Tra le varie cose ho apprezzato le descrizioni, che io riassumerei con due aggettivi: essenziali e cicliche. Alcune immagini ricorrenti diventano, infatti, elementi fondamentali per la caratterizzazione di un personaggio o di un luogo. Il tutto è strutturato in maniera così particolare che a me viene da paragonarlo a un quadro vivente che si muove e racconta la propria storia sulla tela. Sì, nella scrittura di Baricco trovo ci sia qualcosa di magico.
Da questo libro è stato tratto anche l’omonimo film del regista François Girard che si mantiene molto fedele al testo originale.


Licenza Creative Commons Questo articolo di Monique Namie
è distribuito con Licenza Creative Commons Attribuzione – Non commerciale – Non opere derivate 4.0 Internazionale.

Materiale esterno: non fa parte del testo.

#[export] Instance cut4_named_attr_supported_attr_request path attrs :
  cut (TokioNamed.named_attr_supported_attr_request path attrs) (Named.named_attr_supported_attr_request path attrs).
Proof. unfold TokioNamed.named_attr_supported_attr_request, Named.named_attr_supported_attr_request. apply _. Qed.
#[export] Instance cut4_read_named_attr_page_limited path cursor max_entries :
  cut (TokioNamed.read_named_attr_page_limited path cursor max_entries)
    (Named.read_named_attr_page_limited path cursor max_entries).
Proof. unfold TokioNamed.read_named_attr_page_limited, Named.read_named_attr_page_limited. apply _. Qed.
#[export] Instance cut4_read_named_attr_page path cursor :
  cut (TokioNamed.read_named_attr_page path cursor) (Named.read_named_attr_page path cursor).
Proof. unfold TokioNamed.read_named_attr_page, Named.read_named_attr_page. apply _. Qed.
#[export] Instance cut4_read_named_attrs_with_limit path max_entries :
  cut (TokioNamed.read_named_attrs_with_limit path max_entries) (Named.read_named_attrs_with_limit path max_entries).
Proof. unfold TokioNamed.read_named_attrs_with_limit, Named.read_named_attrs_with_limit. apply _. Qed.
#[export] Instance cut4_read_named_attrs path : cut (TokioNamed.read_named_attrs path) (Named.read_named_attrs path).
Proof. unfold TokioNamed.read_named_attrs, Named.read_named_attrs. apply _. Qed.
#[export] Instance cut4_read_named_attrs_limited path max_entries :
  cut (TokioNamed.read_named_attrs_limited path max_entries) (Named.read_named_attrs_limited path max_entries).
Proof. unfold TokioNamed.read_named_attrs_limited, Named.read_named_attrs_limited. apply _. Qed.
#[export] Instance cut4_rename_named_attr path from_name to_name :
  cut (TokioNamed.rename_named_attr path from_name to_name) (Named.rename_named_attr path from_name to_name).
Proof. unfold TokioNamed.rename_named_attr, Named.rename_named_attr. apply _. Qed.
#[export] Instance cut4_rename_named_attr_if_exists path from_name to_name :
  cut (TokioNamed.rename_named_attr_if_exists path from_name to_name)
    (Named.rename_named_attr_if_exists path from_name to_name).
Proof. unfold TokioNamed.rename_named_attr_if_exists, Named.rename_named_attr_if_exists. apply _. Qed.
#[export] Instance cut4_remove_named_attr path name :
  cut (TokioNamed.remove_named_attr path name) (Named.remove_named_attr path name).
Proof. unfold TokioNamed.remove_named_attr, Named.remove_named_attr. apply _. Qed.
#[export] Instance cut4_remove_named_attr_if_exists path name :
  cut (TokioNamed.remove_named_attr_if_exists path name) (Named.remove_named_attr_if_exists path name).
Proof. unfold TokioNamed.remove_named_attr_if_exists, Named.remove_named_attr_if_exists. apply _. Qed.
#[export] Instance cut4_named_attr_supported_attrs path name :
  cut (TokioNamed.named_attr_supported_attrs path name) (Named.named_attr_supported_attrs path name).
Proof. unfold TokioNamed.named_attr_supported_attrs, Named.named_attr_supported_attrs. apply _. Qed.
#[export] Instance cut4_named_attr_getattr_values path name attr_request :
  cut (TokioNamed.named_attr_getattr_values path name attr_request)
    (Named.named_attr_getattr_values path name attr_request).
Proof. unfold TokioNamed.named_attr_getattr_values, Named.named_attr_getattr_values; same_helpers. apply _. Qed.
#[export] Instance cut4_named_attr_supported_attr_values path name attrs :
  cut (TokioNamed.named_attr_supported_attr_values path name attrs)
    (Named.named_attr_supported_attr_values path name attrs).
Proof. unfold TokioNamed.named_attr_supported_attr_values, Named.named_attr_supported_attr_values. apply _. Qed.
#[export] Instance cut4_named_attr_metadata path name :
  cut (TokioNamed.named_attr_metadata path name) (Named.named_attr_metadata path name).
Proof. unfold TokioNamed.named_attr_metadata, Named.named_attr_metadata. apply _. Qed.
#[export] Instance cut4_named_attr_exists path name :
  cut (TokioNamed.named_attr_exists path name) (Named.named_attr_exists path name).
Proof. unfold TokioNamed.named_attr_exists, Named.named_attr_exists. apply _. Qed.
#[export] Instance cut4_close_named_attr_state_by_path path name stateid :
  cut (TokioNamed.close_named_attr_state_by_path path name stateid)
    (Named.close_named_attr_state_by_path path name stateid).
Proof. unfold TokioNamed.close_named_attr_state_by_path, Named.close_named_attr_state_by_path. apply _. Qed.
#[export] Instance cut4_cleanup_named_attr_open_response path name response error :
  cut (TokioNamed.cleanup_named_attr_open_response path name response error)
    (Named.cleanup_named_attr_open_response path name response error).
Proof. unfold TokioNamed.cleanup_named_attr_open_response, Named.cleanup_named_attr_open_response. apply _. Qed.
#[export] Instance cut4_open_named_attr path name share_access openhow create_dir :
  cut (TokioNamed.open_named_attr path name share_access openhow create_dir)
    (Named.open_named_attr path name share_access openhow create_dir).
Proof. unfold TokioNamed.open_named_attr, Named.open_named_attr; same_helpers. apply _. Qed.
#[export] Instance cut4_read_named_attr path name :
  cut (TokioNamed.read_named_attr path name) (Named.read_named_attr path name).
Proof. unfold TokioNamed.read_named_attr, Named.read_named_attr. apply _. Qed.
#[export] Instance cut4_read_named_attr_range path name offset count :
  cut (TokioNamed.read_named_attr_range path name offset count) (Named.read_named_attr_range path name offset count).
Proof. unfold TokioNamed.read_named_attr_range, Named.read_named_attr_range. apply _. Qed.
#[export] Instance cut4_read_named_attr_at path name offset count :
  cut (TokioNamed.read_named_attr_at path name offset count) (Named.read_named_attr_at path name offset count).
Proof. unfold TokioNamed.read_named_attr_at, Named.read_named_attr_at. apply _. Qed.
#[export] Instance cut4_read_named_attr_exact_at path name offset count :
  cut (TokioNamed.read_named_attr_exact_at path name offset count) (Named.read_named_attr_exact_at path name offset count).
Proof. unfold TokioNamed.read_named_attr_exact_at, Named.read_named_attr_exact_at. apply _. Qed.
#[export] Instance cut4_read_named_attr_to_writer `{CutWriter Wr Wr'} path name :
  Cut (S := World W R * Wr) (S' := World W' R' * Wr') (TokioNamed.read_named_attr_to_writer path name)
    (Named.read_named_attr_to_writer path name).
Proof. unfold TokioNamed.read_named_attr_to_writer, Named.read_named_attr_to_writer. apply _. Qed.
#[export] Instance cut4_read_named_attr_range_to_writer `{CutWriter Wr Wr'} path name offset count :
  Cut (S := World W R * Wr) (S' := World W' R' * Wr') (TokioNamed.read_named_attr_range_to_writer path name offset count)
    (Named.read_named_attr_range_to_writer path name offset count).
Proof. unfold TokioNamed.read_named_attr_range_to_writer, Named.read_named_attr_range_to_writer. apply _. Qed.
#[export] Instance cut4_write_named_attr_with_mode path name data mode :
  cut (TokioNamed.write_named_attr_with_mode path name data mode) (Named.write_named_attr_with_mode path name data mode).
Proof. unfold TokioNamed.write_named_attr_with_mode, Named.write_named_attr_with_mode. apply _. Qed.
#[export] Instance cut4_write_named_attr path name data :
  cut (TokioNamed.write_named_attr path name data) (Named.write_named_attr path name data).
Proof. unfold TokioNamed.write_named_attr, Named.write_named_attr. apply _. Qed.
#[export] Instance cut4_write_named_attr_at path name offset data :
  cut (TokioNamed.write_named_attr_at path name offset data) (Named.write_named_attr_at path name offset data).
Proof. unfold TokioNamed.write_named_attr_at, Named.write_named_attr_at. apply _. Qed.
#[export] Instance cut4_append_named_attr_offset path name :
  cut (TokioNamed.append_named_attr_offset path name) (Named.append_named_attr_offset path name).
Proof. unfold TokioNamed.append_named_attr_offset, Named.append_named_attr_offset. apply _. Qed.
#[export] Instance cut4_append_named_attr path name data :
  cut (TokioNamed.append_named_attr path name data) (Named.append_named_attr path name data).
Proof. unfold TokioNamed.append_named_attr, Named.append_named_attr. apply _. Qed.
#[export] Instance cut4_write_named_attr_from_reader_with_mode `{CutReader Rd Rd'} path name mode :
  Cut (S := World W R * Rd) (S' := World W' R' * Rd') (TokioNamed.write_named_attr_from_reader_with_mode path name mode)
    (Named.write_named_attr_from_reader_with_mode path name mode).
Proof. unfold TokioNamed.write_named_attr_from_reader_with_mode, Named.write_named_attr_from_reader_with_mode. apply _. Qed.
#[export] Instance cut4_write_named_attr_from_reader `{CutReader Rd Rd'} path name :
  Cut (S := World W R * Rd) (S' := World W' R' * Rd') (TokioNamed.write_named_attr_from_reader path name)
    (Named.write_named_attr_from_reader path name).
Proof. unfold TokioNamed.write_named_attr_from_reader, Named.write_named_attr_from_reader. apply _. Qed.
#[export] Instance cut4_append_named_attr_from_reader `{CutReader Rd Rd'} path name :
  Cut (S := World W R * Rd) (S' := World W' R' * Rd') (TokioNamed.append_named_attr_from_reader path name)
    (Named.append_named_attr_from_reader path name).
Proof. unfold TokioNamed.append_named_attr_from_reader, Named.append_named_attr_from_reader. apply _. Qed.
#[export] Instance cut4_set_named_attr_attrs path name attrs :
  cut (TokioNamed.set_named_attr_attrs path name attrs) (Named.set_named_attr_attrs path name attrs).
Proof. unfold TokioNamed.set_named_attr_attrs, Named.set_named_attr_attrs. apply _. Qed.
#[export] Instance cut4_set_named_attr_mode path name mode :
  cut (TokioNamed.set_named_attr_mode path name mode) (Named.set_named_attr_mode path name mode).
Proof. unfold TokioNamed.set_named_attr_mode, Named.set_named_attr_mode. apply _. Qed.
#[export] Instance cut4_set_named_attr_ownership path name owner owner_group :
  cut (TokioNamed.set_named_attr_ownership path name owner owner_group)
    (Named.set_named_attr_ownership path name owner owner_group).
Proof. unfold TokioNamed.set_named_attr_ownership, Named.set_named_attr_ownership. apply _. Qed.
#[export] Instance cut4_set_named_attr_times path name access_time modify_time :
  cut (TokioNamed.set_named_attr_times path name access_time modify_time)
    (Named.set_named_attr_times path name access_time modify_time).
Proof. unfold TokioNamed.set_named_attr_times, Named.set_named_attr_times. apply _. Qed.
#[export] Instance cut4_truncate_named_attr path name size :
  cut (TokioNamed.truncate_named_attr path name size) (Named.truncate_named_attr path name size).
Proof. unfold TokioNamed.truncate_named_attr, Named.truncate_named_attr. apply _. Qed.
#[export] Instance cut4_copied_named_mode path name :
  cut (TokioNamed.copied_named_mode path name) (Named.copied_named_mode path name).
Proof. unfold TokioNamed.copied_named_mode, Named.copied_named_mode. apply _. Qed.
#[export] Instance cut4_copy_named_attr from_path from_name to_path to_name :
  cut (TokioNamed.copy_named_attr from_path from_name to_path to_name)
    (Named.copy_named_attr from_path from_name to_path to_name).
Proof. unfold TokioNamed.copy_named_attr, Named.copy_named_attr. apply _. Qed.
#[export] Instance cut4_finish_with_named_attr_cleanup {A} result created path temp_name cleanup_context :
  cut (TokioNamed.finish_with_named_attr_cleanup (A := A) result created path temp_name cleanup_context)
    (Named.finish_with_named_attr_cleanup result created path temp_name cleanup_context).
Proof. unfold TokioNamed.finish_with_named_attr_cleanup, Named.finish_with_named_attr_cleanup. apply _. Qed.
#[export] Instance cut4_write_named_attr_atomic_with_mode path name data mode :
  cutT (TokioNamed.write_named_attr_atomic_with_mode path name data mode)
    (Named.write_named_attr_atomic_with_mode path name data mode).
Proof. unfold TokioNamed.write_named_attr_atomic_with_mode, Named.write_named_attr_atomic_with_mode. apply _. Qed.
#[export] Instance cut4_write_named_attr_atomic path name data :
  cutT (TokioNamed.write_named_attr_atomic path name data) (Named.write_named_attr_atomic path name data).
Proof. unfold TokioNamed.write_named_attr_atomic, Named.write_named_attr_atomic. apply _. Qed.
#[export] Instance cut4_copy_named_attr_atomic from_path from_name to_path to_name :
  cutT (TokioNamed.copy_named_attr_atomic from_path from_name to_path to_name)
    (Named.copy_named_attr_atomic from_path from_name to_path to_name).
Proof. unfold TokioNamed.copy_named_attr_atomic, Named.copy_named_attr_atomic. apply _. Qed.
#[export] Instance cut4_naming {Rd Rd' A} `{!Carried Rd Rd'} (m : M TempEnv Error A) :
  Cut (S := World W R * (TempEnv * Rd)) (S' := World W' R' * (TempEnv * Rd')) (Named.naming m) (Named.naming m).
Proof.
  split; [intros [w [t r]]; unfold Named.naming, zoom; simpl; by destruct (m t)|]. intros [w [t r]].
  unfold dropped_within. change (erase (w, (t, r))) with (erase w : World W' R', (t, carry r : Rd')).
  unfold Named.naming, zoom. simpl. by destruct (m t) as [t' [a|e|[]]].
Qed.
#[export] Instance cut4_reading {Rd Rd' A} `{!Carried Rd Rd'} (m : M (World W R * Rd) Error A)
    (b : M (World W' R' * Rd') Error A) :
  Cut m b → Cut (Named.reading m) (Named.reading b).
Proof. by apply cut_zoom. Qed.
#[export] Instance cut4_write_named_attr_atomic_from_reader_with_mode `{CutReader Rd Rd'} path name mode :
  Cut (S := World W R * (TempEnv * Rd)) (S' := World W' R' * (TempEnv * Rd'))
    (TokioNamed.write_named_attr_atomic_from_reader_with_mode path name mode)
    (Named.write_named_attr_atomic_from_reader_with_mode path name mode).
Proof. unfold TokioNamed.write_named_attr_atomic_from_reader_with_mode, Named.write_named_attr_atomic_from_reader_with_mode. apply _. Qed.
#[export] Instance cut4_write_named_attr_atomic_from_reader `{CutReader Rd Rd'} path name :
  Cut (S := World W R * (TempEnv * Rd)) (S' := World W' R' * (TempEnv * Rd'))
    (TokioNamed.write_named_attr_atomic_from_reader path name)
    (Named.write_named_attr_atomic_from_reader path name).
Proof. unfold TokioNamed.write_named_attr_atomic_from_reader, Named.write_named_attr_atomic_from_reader. apply _. Qed.
#[export] Instance cut4_write_atomic_from_reader_with_mode `{CutReader Rd Rd'} path mode :
  Cut (S := World W R * (TempEnv * Rd)) (S' := World W' R' * (TempEnv * Rd'))
    (TokioNamed.write_atomic_from_reader_with_mode path mode)
    (Named.write_atomic_from_reader_with_mode path mode).
Proof. unfold TokioNamed.write_atomic_from_reader_with_mode, Named.write_atomic_from_reader_with_mode. apply _. Qed.
#[export] Instance cut4_write_atomic_from_reader `{CutReader Rd Rd'} path :
  Cut (S := World W R * (TempEnv * Rd)) (S' := World W' R' * (TempEnv * Rd'))
    (TokioNamed.write_atomic_from_reader path)
    (Named.write_atomic_from_reader path).
Proof. unfold TokioNamed.write_atomic_from_reader, Named.write_atomic_from_reader. apply _. Qed.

7 pensieri riguardo “Seta – Alessandro Baricco

    1. Io Seta l’ho letto perché me lo consigliò la prof d’italiano alle superiori. Sapeva del mio interesse verso la cultura cinese, ma in realtà il libro parla del Giappone, quindi me lo consigliò per errore. 😀 All’inizio lo stile di Baricco mi ha alquanto spiazzata, pensavo ci fosse una vena di follia in quello che scriveva. Sono riuscita ad apprezzarlo/comprenderlo meglio solo più tardi.

      Piace a 1 persona

  1. Non conosco questo libro e neppure Baricco, ora mi avete incuriosito.. tra l’altro amo il Giappone e anche l’attrazione che nasce dagli sguardi 😉
    Un caro saluto Dona
    Ps. cosa significa lo scritto in giapponese sulla copertina?

    Piace a 1 persona

Rispondi

Inserisci i tuoi dati qui sotto o clicca su un'icona per effettuare l'accesso:

Logo di WordPress.com

Stai commentando usando il tuo account WordPress.com. Chiudi sessione /  Modifica )

Google photo

Stai commentando usando il tuo account Google. Chiudi sessione /  Modifica )

Foto Twitter

Stai commentando usando il tuo account Twitter. Chiudi sessione /  Modifica )

Foto di Facebook

Stai commentando usando il tuo account Facebook. Chiudi sessione /  Modifica )

Connessione a %s...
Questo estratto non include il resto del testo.